Items from a dataset
▬▬▬
(* ===== verification/World.v ===== *)
(** The coroutine runtime: the state of a thread ([ctx.h]) and suspension.

    A coroutine's C stack is a resumption: a function of the library or of the
    program is a computation [M A], which from a world finishes with a value,
    crashes (undefined behaviour or a failed [dill_assert]), suspends in
    [dill_wait], or starts another coroutine in [go].  The intrusive lists and the
    timer tree of the C structures are Rocq lists here; that the C operations
    implement those lists is proved in the files Lists and Rbtimers. *)

From S2P Require Import Prelude Handle.
From Stdlib Require Import ZArith Lia.
From stdpp Require Import base gmap list.
Open Scope Z_scope.

(** * The state *)

(** The function called when a clause is canceled. *)
Inductive cancel_fn := NoCancel | TimerCancel | ChCancel | FdCancelIn (fd : Z) | FdCancelOut (fd : Z).

#[export] Instance cancel_fn_eq_dec : EqDecision cancel_fn.
Proof. solve_decision. Defined.

(** [struct dill_cr], by address.  [ready_linked] is [ready.next != NULL];
    [clauses] is the stack of clauses, most recent first. *)
Record dill_cr := mk_cr {
  ready_linked : bool;
  cr_id : Z;
  cr_err : errno_t;
  clauses : list Z;
  cr_bundle : Z;
  cr_no_blocking1 : bool;
  cr_no_blocking2 : bool;
  done : bool;
  cr_mem : bool;
  closer : option Z;
}.

(** [struct dill_clause] (and the enclosing timer clause). *)
Record dill_clause := mk_clause { cl_cr : Z; cl_id : Z; cl_cancel : cancel_fn }.

(** [struct dill_bundle]: its coroutines, oldest first. *)
Record dill_bundle := mk_bundle { crs : list Z; waiter : option Z; bundle_mem : bool }.

(** [struct dill_halfchan]: the clauses waiting to receive ([hc_in]) and to send
    ([hc_out]), oldest first.  The two halves of a channel are at addresses [c]
    (index 0) and [c + 1] (index 1). *)
Record dill_halfchan := mk_halfchan {
  hc_in : list Z;
  hc_out : list Z;
  hc_index : bool;
  hc_done : bool;
  hc_mem : bool;
  hc_closed : bool;
}.

(** The message part of [struct dill_chanclause]. *)
Record dill_chanclause := mk_chanclause { cc_val : ptr; cc_len : Z }.

(** [struct dill_fdinfo] and [struct dill_ctx_pollset] (epoll.c.inc); an event mask
    is the pair of its EPOLLIN and EPOLLOUT bits. *)
Definition events : Type := bool * bool.
Record dill_fdinfo := mk_fdinfo {
  fi_in : option Z;
  fi_out : option Z;
  fi_currevs : events;
  fi_next : Z;
  fi_cached : bool;
}.
Record dill_ctx_pollset := mk_pollset {
  ps_fdinfos : gmap Z dill_fdinfo;
  ps_nfdinfos : Z;
  ps_changelist : Z;
  (** the kernel's interest set: what the successful epoll_ctl calls asked for *)
  ps_kernel : gmap Z events;
}.

(** One [epoll_wait]: interrupted or not, the events (EPOLLIN, EPOLLOUT, EPOLLERR
    or EPOLLHUP) by descriptor, and the clock afterwards. *)
Record poll_input := mk_poll_input {
  pi_intr : bool;
  pi_events : list (Z * (bool * bool * bool));
  pi_now : Z;
}.

(** The objects behind handles; [VUser] is any object outside this runtime. *)
Inductive vobj := VCr (c : Z) | VBundle (b : Z) | VChan (h : Z) | VUser (n : Z).

(** The thread: [errno], the contexts of [struct dill_ctx], the memory the messages
    live in, the next fresh address, the number of allocations that still succeed,
    and the clock and kernel events to come. *)
Record world := mk_world {
  w_errno : errno_t;
  w_handles : dill_ctx_handle vobj;
  w_r : Z;
  w_ready : list Z;
  w_timers : list (Z * Z);
  w_last_poll : Z;
  w_crs : gmap Z dill_cr;
  w_cls : gmap Z dill_clause;
  w_bundles : gmap Z dill_bundle;
  w_chans : gmap Z dill_halfchan;
  w_chcls : gmap Z dill_chanclause;
  w_pollset : dill_ctx_pollset;
  w_mem : gmap Z Z;
  w_next_id : Z;
  w_budget : nat;
  w_now : Z;
  w_polls : list poll_input;
}.

Definition set_errno (v : errno_t) (w : world) : world :=
    mk_world v (w_handles w) (w_r w) (w_ready w) (w_timers w) (w_last_poll w) (w_crs w) (w_cls w)
    (w_bundles w) (w_chans w) (w_chcls w) (w_pollset w) (w_mem w) (w_next_id w) (w_budget w) (w_now
    w) (w_polls w).
Definition set_handles (v : dill_ctx_handle vobj) (w : world) : world :=
    mk_world (w_errno w) v (w_r w) (w_ready w) (w_timers w) (w_last_poll w) (w_crs w) (w_cls w)
    (w_bundles w) (w_chans w) (w_chcls w) (w_pollset w) (w_mem w) (w_next_id w) (w_budget w) (w_now
    w) (w_polls w).
Definition set_r (v : Z) (w : world) : world :=
    mk_world (w_errno w) (w_handles w) v (w_ready w) (w_timers w) (w_last_poll w) (w_crs w) (w_cls
    w) (w_bundles w) (w_chans w) (w_chcls w) (w_pollset w) (w_mem w) (w_next_id w) (w_budget w)
    (w_now w) (w_polls w).
Definition set_ready (v : list Z) (w : world) : world :=
    mk_world (w_errno w) (w_handles w) (w_r w) v (w_timers w) (w_last_poll w) (w_crs w) (w_cls w)
    (w_bundles w) (w_chans w) (w_chcls w) (w_pollset w) (w_mem w) (w_next_id w) (w_budget w) (w_now
    w) (w_polls w).
Definition set_timers (v : list (Z * Z)) (w : world) : world :=
    mk_world (w_errno w) (w_handles w) (w_r w) (w_ready w) v (w_last_poll w) (w_crs w) (w_cls w)
    (w_bundles w) (w_chans w) (w_chcls w) (w_pollset w) (w_mem w) (w_next_id w) (w_budget w) (w_now
    w) (w_polls w).
Definition set_last_poll (v : Z) (w : world) : world :=
    mk_world (w_errno w) (w_handles w) (w_r w) (w_ready w) (w_timers w) v (w_crs w) (w_cls w)
    (w_bundles w) (w_chans w) (w_chcls w) (w_pollset w) (w_mem w) (w_next_id w) (w_budget w) (w_now
    w) (w_polls w).
Definition set_crs (v : gmap Z dill_cr) (w : world) : world :=
    mk_world (w_errno w) (w_handles w) (w_r w) (w_ready w) (w_timers w) (w_last_poll w) v (w_cls w)
    (w_bundles w) (w_chans w) (w_chcls w) (w_pollset w) (w_mem w) (w_next_id w) (w_budget w) (w_now
    w) (w_polls w).
Definition set_cls (v : gmap Z dill_clause) (w : world) : world :=
    mk_world (w_errno w) (w_handles w) (w_r w) (w_ready w) (w_timers w) (w_last_poll w) (w_crs w) v
    (w_bundles w) (w_chans w) (w_chcls w) (w_pollset w) (w_mem w) (w_next_id w) (w_budget w) (w_now
    w) (w_polls w).
Definition set_bundles (v : gmap Z dill_bundle) (w : world) : world :=
    mk_world (w_errno w) (w_handles w) (w_r w) (w_ready w) (w_timers w) (w_last_poll w) (w_crs w)
    (w_cls w) v (w_chans w) (w_chcls w) (w_pollset w) (w_mem w) (w_next_id w) (w_budget w) (w_now w)
    (w_polls w).
Definition set_chans (v : gmap Z dill_halfchan) (w : world) : world :=
    mk_world (w_errno w) (w_handles w) (w_r w) (w_ready w) (w_timers w) (w_last_poll w) (w_crs w)
    (w_cls w) (w_bundles w) v (w_chcls w) (w_pollset w) (w_mem w) (w_next_id w) (w_budget w) (w_now
    w) (w_polls w).
Definition set_chcls (v : gmap Z dill_chanclause) (w : world) : world :=
    mk_world (w_errno w) (w_handles w) (w_r w) (w_ready w) (w_timers w) (w_last_poll w) (w_crs w)
    (w_cls w) (w_bundles w) (w_chans w) v (w_pollset w) (w_mem w) (w_next_id w) (w_budget w) (w_now
    w) (w_polls w).
Definition set_pollset (v : dill_ctx_pollset) (w : world) : world :=
    mk_world (w_errno w) (w_handles w) (w_r w) (w_ready w) (w_timers w) (w_last_poll w) (w_crs w)
    (w_cls w) (w_bundles w) (w_chans w) (w_chcls w) v (w_mem w) (w_next_id w) (w_budget w) (w_now w)
    (w_polls w).
Definition set_mem (v : gmap Z Z) (w : world) : world :=
    mk_world (w_errno w) (w_handles w) (w_r w) (w_ready w) (w_timers w) (w_last_poll w) (w_crs w)
    (w_cls w) (w_bundles w) (w_chans w) (w_chcls w) (w_pollset w) v (w_next_id w) (w_budget w)
    (w_now w) (w_polls w).
Definition set_next_id (v : Z) (w : world) : world :=
    mk_world (w_errno w) (w_handles w) (w_r w) (w_ready w) (w_timers w) (w_last_poll w) (w_crs w)
    (w_cls w) (w_bundles w) (w_chans w) (w_chcls w) (w_pollset w) (w_mem w) v (w_budget w) (w_now w)
    (w_polls w).
Definition set_budget (v : nat) (w : world) : world :=
    mk_world (w_errno w) (w_handles w) (w_r w) (w_ready w) (w_timers w) (w_last_poll w) (w_crs w)
    (w_cls w) (w_bundles w) (w_chans w) (w_chcls w) (w_pollset w) (w_mem w) (w_next_id w) v (w_now
    w) (w_polls w).
Definition set_now (v : Z) (w : world) : world :=
    mk_world (w_errno w) (w_handles w) (w_r w) (w_ready w) (w_timers w) (w_last_poll w) (w_crs w)
    (w_cls w) (w_bundles w) (w_chans w) (w_chcls w) (w_pollset w) (w_mem w) (w_next_id w) (w_budget
    w) v (w_polls w).
Definition set_polls (v : list poll_input) (w : world) : world :=
    mk_world (w_errno w) (w_handles w) (w_r w) (w_ready w) (w_timers w) (w_last_poll w) (w_crs w)
    (w_cls w) (w_bundles w) (w_chans w) (w_chcls w) (w_pollset w) (w_mem w) (w_next_id w) (w_budget
    w) (w_now w) v.

Definition upd_cr (c : Z) (f : dill_cr → dill_cr) (w : world) : option world :=
  x ← w_crs w !! c; Some (set_crs (<[c := f x]> (w_crs w)) w).

(** * Computations *)

Inductive outcome (A : Type) :=
  | ODone (a : A) (w : world)
  | OCrash
  (** suspended in [dill_wait]; the rest runs when the coroutine is resumed *)
  | OWait (w : world) (k : world → outcome A)
  (** [go]: the new coroutine, running in [w], starts with the call [fn] (the function and its
      arguments); the rest runs when its parent is resumed *)
  | OGo (w : world) (fn : list Z) (parent : Z) (k : world → outcome A).
Arguments ODone {A}.
Arguments OCrash {A}.
Arguments OWait {A}.
Arguments OGo {A}.

Definition M (A : Type) : Type := world → outcome A.

Fixpoint obind_ {A B} (k : A → M B) (o : outcome A) : outcome B :=
  match o with
  | ODone a w => k a w
  | OCrash => OCrash
  | OWait w k' => OWait w (λ w', obind_ k (k' w'))
  | OGo w fn parent k' => OGo w fn parent (λ w', obind_ k (k' w'))
  end.

#[export] Instance M_ret : MRet M := λ A a w, ODone a w.
#[export] Instance M_bind : MBind M := λ A B k m w, obind_ k (m w).

Definition crash {A} : M A := λ w, OCrash.
Definition gets {A} (f : world → A) : M A := λ w, ODone (f w) w.
Definition modify (f : world → world) : M unit := λ w, ODone tt (f w).
(** A step of the library that does not suspend; [None] is a crash. *)
Definition lift (f : world → option world) : M unit :=
  λ w, match f w with Some w => ODone tt w | None => OCrash end.
Definition assert_ (b : bool) : M unit := if b then mret tt else crash.
Definition fail (e : errno_t) : M Z := modify (set_errno e);; mret (-1).
Definition fresh_addr : M Z := λ w, ODone (w_next_id w) (set_next_id (w_next_id w + 1) w).
(** [malloc] *)
Definition malloc : M (option Z) := λ w,
  match w_budget w with
  | O => ODone None w
  | S n => ODone (Some (w_next_id w)) (set_next_id (w_next_id w + 1) (set_budget n w))
  end.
▬▬▬
Brief
Give only the lines from the one holding "Record dill_cr := mk_cr" through the one holding "(** [struct dill_bundle]: its", each restated exactly as it appears above.

The answer
Record dill_cr := mk_cr {
  ready_linked : bool;
  cr_id : Z;
  cr_err : errno_t;
  clauses : list Z;
  cr_bundle : Z;
  cr_no_blocking1 : bool;
  cr_no_blocking2 : bool;
  done : bool;
  cr_mem : bool;
  closer : option Z;
}.

(** [struct dill_clause] (and the enclosing timer clause). *)
Record dill_clause := mk_clause { cl_cr : Z; cl_id : Z; cl_cancel : cancel_fn }.

(** [struct dill_bundle]: its coroutines, oldest first. *)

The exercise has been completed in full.